Sundays are for sitting in the sun but making sure you’re well hydrated. You bring your water glass to your lips and put it back down again. There’s a tickle in your throat. For a moment, you think you’ve swallowed a wasp. You cough in shock. No wasp. How old are the trees around you? A plane flies overhead. Your friend takes a picture of the jet stream. You get up and put your hand against the closest tree. You push. The tree doesn’t move. It has learned to stay very still. It stands in the sun all day and doesn’t get burned. You also don’t get burned, but some of your friends do. You take off your shoes and an ant crawls up one of the laces. Below is a poem. If one of your friends is under the weather and feeling a bit lonely, consider sharing it with them. Have a great week, everybody.

just down the block

you write and you rewrite
washing the dishes
and i’m buzzing around
pushing dust around
on the floor.

i moved here because i needed more light.

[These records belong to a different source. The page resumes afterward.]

(* ===== verification/BoundsScope.v ===== *)
(** * The locals a bounds graph mentions

    A graph stays within a set of locals when what it is told stays within it, so a binder that
    is new to the body is new to the graph. *)

From S2P Require Import Prelude Types Ir Bounds BoundsGraph BoundsSem BoundsFlow.
From stdpp Require Import gmap list.
From Stdlib Require Import ZArith.

Section Within.
Context (S : gset LocalId).

Definition term_in (t : Term) : Prop := match t with T_Zero => True | T_Int x | T_Len x => x ∈ S end.
Definition args_in (args : list (option LocalId)) : Prop := forall x, Some x ∈ args -> x ∈ S.

Record within (b : Bounds) : Prop := {
  wi_terms : forall t, t ∈ terms (edges b) -> term_in t;
  wi_conds : forall k c, conds b !! k = Some c -> k ∈ S /\ term_in (c_lhs c) /\ term_in (c_rhs c);
  wi_subs : forall k x y, subs b !! k = Some (x, y) -> k ∈ S /\ term_in x /\ term_in y;
  wi_calls : forall k sig args, call_results b !! k = Some (sig, args) -> k ∈ S /\ args_in args }.

Lemma within_new : within new_bounds.
Proof.
  split; intros *; cbn.
  - intros [[m Hm]|(x & c & m & Hm & _)]%elem_of_terms; by rewrite lookup_empty in Hm.
  - by rewrite lookup_empty.
  - by rewrite lookup_empty.
  - by rewrite lookup_empty.
Qed.

Lemma within_unmentioned l b : within b -> l ∉ S -> unmentioned l b.
Proof.
  intros [Ht Hc Hs Hr] Hl.
  assert (forall t, term_in t -> term_local t ≠ Some l) as Hne by (intros [|x|x]; simpl; intros Hx; [done|congruence..]).
  split.
  - intros t Hin. by apply Hne, Ht.
  - intros k c Hk. destruct (Hc _ _ Hk) as (? & ? & ?). split_and!; [congruence|by apply Hne..].
  - intros k x y Hk. destruct (Hs _ _ _ Hk) as (? & ? & ?). split_and!; [congruence|by apply Hne..].
  - intros k sig args Hk. destruct (Hr _ _ _ Hk) as (? & Ha). split; [congruence|]. intros Hin. by apply Hl, Ha.
Qed.

Lemma add_edge_within x y c b : within b -> term_in x -> term_in y -> within (add_edge x y c b).
Proof.
  intros [Ht Hc Hs Hr] Hx Hy. destruct (add_edge_rest x y c b) as (Ec & Er & Es).
  split; rewrite ?Ec, ?Er, ?Es; try done. unfold add_edge. intros t.
  destruct (poisoned b || _); [by apply Ht|]. destruct (negb _); [by apply Ht|]. destruct (_ && _); [by apply Ht|].
  intros [Hin|Hin]%terms_tighten%elem_of_union; [|by apply Ht]. set_solver.
Qed.

Lemma add_eq_within x y c b : within b -> term_in x -> term_in y -> within (add_eq x y c b).
Proof. intros. unfold add_eq. case_match; by repeat apply add_edge_within. Qed.
Lemma set_const_within t n b : within b -> term_in t -> within (set_const t n b).
Proof. intros. by apply add_eq_within. Qed.
Lemma set_ge_within t n b : within b -> term_in t -> within (set_ge t n b).
Proof. intros. unfold set_ge. case_match; by repeat apply add_edge_within. Qed.

Lemma insert_cond_within l c b :
  within b -> l ∈ S -> term_in (c_lhs c) -> term_in (c_rhs c) -> within (insert_cond l c b).
Proof. intros [Ht Hc Hs Hr] Hl H1 H2. split; try done. intros k c' Hk. cbn in Hk. apply lookup_insert_Some in Hk as [[<- <-]|[_ Hk]]; [done|by apply Hc]. Qed.
Lemma insert_sub_within l x y b : within b -> l ∈ S -> term_in x -> term_in y -> within (insert_sub l (x, y) b).
Proof. intros [Ht Hc Hs Hr] Hl H1 H2. split; try done. intros k x' y' Hk. cbn in Hk. apply lookup_insert_Some in Hk as [[<- [= <- <-]]|[_ Hk]]; [done|by apply Hs]. Qed.
Lemma insert_call_within l sig args b : within b -> l ∈ S -> args_in args -> within (insert_call l (sig, args) b).
Proof. intros [Ht Hc Hs Hr] Hl H1. split; try done. intros k s' a' Hk. cbn in Hk. apply lookup_insert_Some in Hk as [[<- [= <- <-]]|[_ Hk]]; [done|by eapply Hr]. Qed.

Lemma seed_edges_within {T} (term : T -> option Term) es : forall b,
  within b -> (forall t s, term t = Some s -> term_in s) -> within (seed_edges term es b).
Proof.
  unfold seed_edges. induction es as [|[[x y] c] es IH]; intros b Hb Ht; [done|]. simpl. apply IH; [|done].
  destruct (term x) eqn:Hx; [|done]. destruct (term y) eqn:Hy; [|done]. apply add_edge_within; eauto.
Qed.
End Within.

Lemma within_mono (S S' : gset LocalId) b : S ⊆ S' -> within S b -> within S' b.
Proof.
  intros HS [Ht Hc Hs Hr]. assert (forall t, term_in S t -> term_in S' t) as Hin by (intros [|x|x]; [done|apply HS..]).
  split.
  - intros t Hx. by apply Hin, Ht.
  - intros k c Hk. destruct (Hc _ _ Hk) as (? & ? & ?). auto.
  - intros k x y Hk. destruct (Hs _ _ _ Hk) as (? & ? & ?). auto.
  - intros k sig args Hk. destruct (Hr _ _ _ Hk) as (? & Ha). split; [auto|]. intros x Hx. by apply HS, Ha.
Qed.

Create HintDb within.
#[export] Hint Resolve add_edge_within add_eq_within set_const_within set_ge_within insert_cond_within
  insert_sub_within insert_call_within seed_edges_within within_new : within.
#[export] Hint Extern 1 (term_in _ _) => (first [exact I|assumption|simpl; assumption]) : within.

(** ** Operands *)

(** The locals among operands. *)
Definition operand_in (S : gset LocalId) (e : CExpr) : Prop := forall x, as_local e = Some x -> x ∈ S.

Lemma atom_term_in S e t : operand_in S e -> atom_term e = Some t -> term_in S t.
Proof.
  unfold operand_in, as_local, atom_term. intros He. destruct (int_atom e) as [[x|n]|]; [|case_decide|done];
    intros [= <-]; [by apply He|done].
Qed.
Lemma atom_term_off_in S e t o : operand_in S e -> atom_term_off e = Some (t, o) -> term_in S t.
Proof.
  unfold operand_in, as_local, atom_term_off. intros He. destruct (int_atom e) as [[x|n]|]; [| |done];
    intros [= <- <-]; [by apply He|done].
Qed.

(** ** Transfer *)

Section Transfer.
Context `{HashOrder} (S : gset LocalId) (l : LocalId).
Hypothesis Hl : l ∈ S.

Lemma operand_head args k e : Forall (operand_in S) args -> args !! k = Some e -> operand_in S e.
Proof. intros Ha Hk. by eapply (Forall_lookup_1 _ _ _ _ Ha). Qed.

Lemma local_at args k x : Forall (operand_in S) args -> args !! k ≫= as_local = Some x -> x ∈ S.
Proof. intros Ha (e & He & Hx)%bind_Some. by eapply (operand_head args). Qed.
Lemma local_head args x : Forall (operand_in S) args -> head args ≫= as_local = Some x -> x ∈ S.
Proof. rewrite head_lookup. apply local_at. Qed.
Lemma atom_off_at args k t o : Forall (operand_in S) args -> args !! k ≫= atom_term_off = Some (t, o) -> term_in S t.
Proof. intros Ha (e & He & Hx)%bind_Some. eapply atom_term_off_in; [by eapply operand_head|done]. Qed.
Lemma int_local_at args k x : Forall (operand_in S) args -> args !! k ≫= int_atom = Some (A_Local x) -> x ∈ S.
Proof. intros Ha (e & He & Hx)%bind_Some. eapply (operand_head args k e); [done..|]. unfold as_local. by rewrite Hx. Qed.

Lemma transfer_access_within args b : Forall (operand_in S) args -> within S b -> within S (transfer_access args b).
Proof.
  intros Ha Hb. unfold transfer_access.
  destruct (head args ≫= as_local) as [a|] eqn:H0; [|done]. apply local_head in H0; [|done].
  destruct (args !! 1 ≫= atom_term_off) as [[t o]|] eqn:H1; [|done]. apply atom_off_at in H1; [|done].
  assert (within S (add_edge T_Zero t o b)) by auto with within. case_match; auto with within.
Qed.

Lemma try_masks_within masks b : Forall (operand_in S) masks -> within S b -> within S (try_masks l masks b).
Proof.
  intros Hm Hb. induction Hm as [|e masks He Hm IH]; [done|]. simpl.
  destruct (atom_term e) as [t|] eqn:Ht; [|done]. apply (atom_term_in S) in Ht; [|done].
  destruct (entails_nonneg b t); [|done]. auto with within.
Qed.

Lemma transfer_addsub_within args subtract b b' :
  Forall (operand_in S) args -> within S b -> transfer_addsub l args subtract b = Some b' -> within S b'.
Proof.
  intros Ha Hb. unfold transfer_addsub. destruct args as [|x [|y args]]; try (by intros [= <-]).
  apply Forall_cons in Ha as [Hx [Hy _]%Forall_cons].
  assert (forall z, int_atom x = Some (A_Local z) -> z ∈ S) as Hxs by (intros z Hz; apply Hx; unfold as_local; by rewrite Hz).
  assert (forall z, int_atom y = Some (A_Local z) -> z ∈ S) as Hys by (intros z Hz; apply Hy; unfold as_local; by rewrite Hz).
  destruct (int_atom x) as [[p|p]|]; [specialize (Hxs _ eq_refl)| |by intros [= <-]];
    (destruct (int_atom y) as [[q|q]|]; [specialize (Hys _ eq_refl)| |by intros [= <-]]).
  - destruct subtract; [|by intros [= <-]]. case_decide; [intros [= <-]; auto with within|].
    destruct (subtraction_does_not_wrap _ _ _) as [[]|]; intros [= <-]; auto with within.
  - destruct (if subtract then _ else _); [|by intros [= <-]].
    destruct (offset_does_not_wrap _ _ _) as [[]|]; intros [= <-]; auto with within.
  - destruct subtract; [by intros [= <-]|].
    destruct (offset_does_not_wrap _ _ _) as [[]|]; intros [= <-]; auto with within.
  - intros [= <-]. auto with within.
Qed.

Lemma transfer_repeat_within args b : Forall (operand_in S) args -> within S b -> within S (transfer_repeat l args b).
Proof.
  intros Ha Hb. unfold transfer_repeat. assert (within S (set_ge (T_Len l) 0 b)) by auto with within.
  destruct (head args ≫= int_atom) as [[c|n]|] eqn:Hc; [|auto with within..].
  rewrite head_lookup in Hc. apply int_local_at in Hc; [|done].
  case_match; auto with within.
Qed.

Lemma transfer_op_within op args b b' :
  Forall (operand_in S) args -> within S b -> transfer_op l op args b = Some b' -> within S b'.
Proof.
  intros Ha Hb. destruct op; cbn [transfer_op]; try (by apply transfer_addsub_within); intros [= <-]; try done;
    try (destruct (args !! 0 ≫= atom_term_off) as [[t o]|] eqn:H0; [|done]; apply atom_off_at in H0; [|done];
         destruct (args !! 1 ≫= atom_term_off) as [[u p]|] eqn:H1; [|done]; apply atom_off_at in H1; [|done];
         by apply insert_cond_within);
    try (destruct (head args ≫= as_local) as [a|] eqn:H0; [apply local_head in H0; [|done]|]; auto 6 with within; fail).
  - unfold transfer_rem. destruct (head args ≫= atom_term) as [t|]; [|done]. destruct (entails_nonneg b t); auto with within.
  - unfold transfer_mask. destruct args as [|x [|y args]]; [done..|].
    apply Forall_cons in Ha as [Hx [Hy _]%Forall_cons]. apply try_masks_within; [by repeat constructor|done].
  - by apply transfer_repeat_within.
Qed.

Lemma transfer_prim_within op args b b' :
  Forall (operand_in S) args -> within S b -> transfer_prim l op args b = Some b' -> within S b'.
Proof.
  intros Ha Hb. unfold transfer_prim. destruct (transfer_op l op args b) as [b1|] eqn:H1; [|done].
  apply transfer_op_within in H1; [|done..]. intros [= <-]. apply set_ge_within; [|done].
  case_match; [by apply transfer_access_within|done].
Qed.

Lemma args_in_locals args : Forall (operand_in S) args -> args_in S (as_local <$> args).
Proof.
  intros Ha x Hx. apply list_elem_of_fmap in Hx as (e & He & Hin). rewrite Forall_forall in Ha. by eapply Ha.
Qed.
Lemma arg_local_in args i x : args_in S args -> arg_local args i = Some x -> x ∈ S.
Proof.
  intros Ha. unfold arg_local. destruct (args !! _) as [[y|]|] eqn:Hy; try done. intros [= <-].
  apply Ha. by eapply list_elem_of_lookup_2.
Qed.

Lemma transfer_call_within sig args b : Forall (operand_in S) args -> within S b -> within S (transfer_call l sig args b).
Proof.
  intros Ha%args_in_locals Hb. unfold transfer_call.
  assert (within S (seed_edges (fun t => rterm_to_term t l (as_local <$> args)) (result_edges sig) b)) as H1.
  { apply seed_edges_within; [done|]. intros [|i|i|f|f] s; simpl; [by intros [= <-]|..].
    1,2: destruct (arg_local _ i) eqn:Hi; [|done]; intros [= <-]; by eapply arg_local_in.
    all: case_decide; [|done]; by intros [= <-]. }
  case_match; auto with within.
Qed.

Lemma transfer_result_field_within base k b : within S b -> within S (transfer_result_field l base k b).
Proof.
  intros Hb. unfold transfer_result_field. destruct (call_results b !! base) as [[sig args]|] eqn:Hc; [|done].
  apply (wi_calls _ _ Hb) in Hc as [_ Ha].
  apply seed_edges_within; [done|]. intros [|i|i|f|f] s; simpl; [by intros [= <-]|..].
  1,2: destruct (arg_local _ i) eqn:Hi; [|done]; intros [= <-]; by eapply arg_local_in.
  all: case_decide; [|done]; by intros [= <-].
Qed.

Lemma transfer_many_within ls sig args b :
  Forall (fun x => x ∈ S) ls -> Forall (operand_in S) args -> within S b -> within S (transfer_many ls sig args b).
Proof.
  intros Hls Ha%args_in_locals Hb. apply seed_edges_within; [done|]. rewrite Forall_forall in Hls.
  intros [|i|i|f|f] s; simpl; [by intros [= <-]|..].
  1,2: destruct (arg_local _ i) eqn:Hi; [|done]; intros [= <-]; by eapply arg_local_in.
  all: destruct (ls !! _) eqn:Hx; [|done]; intros [= <-]; apply Hls; by eapply list_elem_of_lookup_2.
Qed.

(** The operands of a binding's value the graph may take up. *)
Definition value_in (value : CExpr) : Prop :=
  match ce_kind (peel_rc value) with
  | K_Local x => x ∈ S
  | K_Prim _ args | K_App _ args _ _ => Forall (operand_in S) args
  | _ => True
  end.

Lemma transfer_let_within value b b' : value_in value -> within S b -> transfer_let l value b = Some b' -> within S b'.
Proof.
  unfold value_in, transfer_let. intros Hv Hb. destruct (ce_kind (peel_rc value)); try (by intros [= <-]).
  - case_match; intros [= <-]; auto with within.
  - intros [= <-]. auto with within.
  - by apply transfer_prim_within.
  - destruct index; intros [= <-]; [|done]. case_match; [|done]. by apply transfer_result_field_within.
Qed.

(** ** Branches *)

Lemma add_edge_sub_within x y c b : within S b -> term_in S x -> term_in S y -> within S (add_edge_sub x y c b).
Proof.
  intros Hb Hx Hy. unfold add_edge_sub. assert (within S (add_edge x y c b)) as H1 by auto with within.
  destruct x, y; try done; (destruct (subs _ !! _) as [[u v]|] eqn:Hk; [|done];
    apply (wi_subs _ _ H1) in Hk as (_ & ? & ?); auto with within).
Qed.

Lemma assert_cmp_within op x lo y ro b : within S b -> term_in S x -> term_in S y -> within S (assert_cmp op x lo y ro b).
Proof.
  intros. unfold assert_cmp. destruct op; try done; (case_match; [|done]); auto using add_edge_sub_within with within.
Qed.

Lemma refine_ne_within x y b : within S b -> term_in S x -> term_in S y -> within S (refine_ne x y b).
Proof.
  intros Hb Hx Hy. unfold refine_ne.
  destruct x, y; try done; case_decide; try done; repeat case_match; auto with within.
Qed.

Lemma refine_within cond taken b : within S b -> within S (refine cond taken b).
Proof.
  intros Hb. unfold refine. destruct (as_local cond) as [c|]; [|done].
  destruct (conds b !! c) as [k|] eqn:Hk; [|done]. apply (wi_conds _ _ Hb) in Hk as (_ & ? & ?).
  case_match; [|by apply assert_cmp_within]. destruct taken; [by apply assert_cmp_within|].
  case_decide; [by apply refine_ne_within|done].
Qed.
End Transfer.

(** ** No panic *)

Section Total.
Context `{HashOrder}.

Lemma transfer_prim_total l op args b : exists b', transfer_prim l op args b = Some b'.
Proof.
  assert (forall subtract, exists b', transfer_addsub l args subtract b = Some b') as Hadd.
  { intros subtract. unfold transfer_addsub. destruct args as [|x [|y args]]; try by eexists.
    destruct (int_atom x) as [[p|p]|], (int_atom y) as [[q|q]|]; try by eexists.
    - destruct subtract; [|by eexists]. case_decide; [by eexists|].
      destruct (subtraction_does_not_wrap_total b (T_Int p) (T_Int q)) as (fits & ->). by eexists.
    - destruct (if subtract then _ else _) as [o|]; [|by eexists].
      destruct (offset_does_not_wrap_total b (T_Int p) o) as (fits & ->). by eexists.
    - destruct subtract; [by eexists|].
      destruct (offset_does_not_wrap_total b (T_Int q) p) as (fits & ->). by eexists. }
  unfold transfer_prim. assert (exists b', transfer_op l op args b = Some b') as (b' & ->); [|by eexists].
  destruct op; cbn [transfer_op]; first [apply Hadd|by eexists].
Qed.

Lemma transfer_let_total l value b : exists b', transfer_let l value b = Some b'.
Proof.
  unfold transfer_let. destruct (ce_kind (peel_rc value)) as [[]| | | | | | | | | | | | |? []| | | | | | | | | | ];
    first [by eexists|apply transfer_prim_total].
Qed.
End Total.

i work at my desk in the living room
and spend a lot of my time looking out the window.

as the day passes
I spend more of my time looking that way –
the light becomes more interesting.

you don’t understand your body
and neither do i.

i am captured.

i measure my waist for new clothes
and am always surprised that it’s the same size.

we used to go for dinner,
hands under the table,
a plate with a sandwich
and a salad.

we used to break things more often
skittering down the street
another night of you or me.

my arm crossed across my chest
to sit my right hand on my left shoulder
keeping warm when we’ve fought.

you’re looking my way and you’re
pouring water into my glass.

a candle on the window.

Originally published May 29, 2016.

Theodore Fox is a poet living on Treaty Six land in Canada.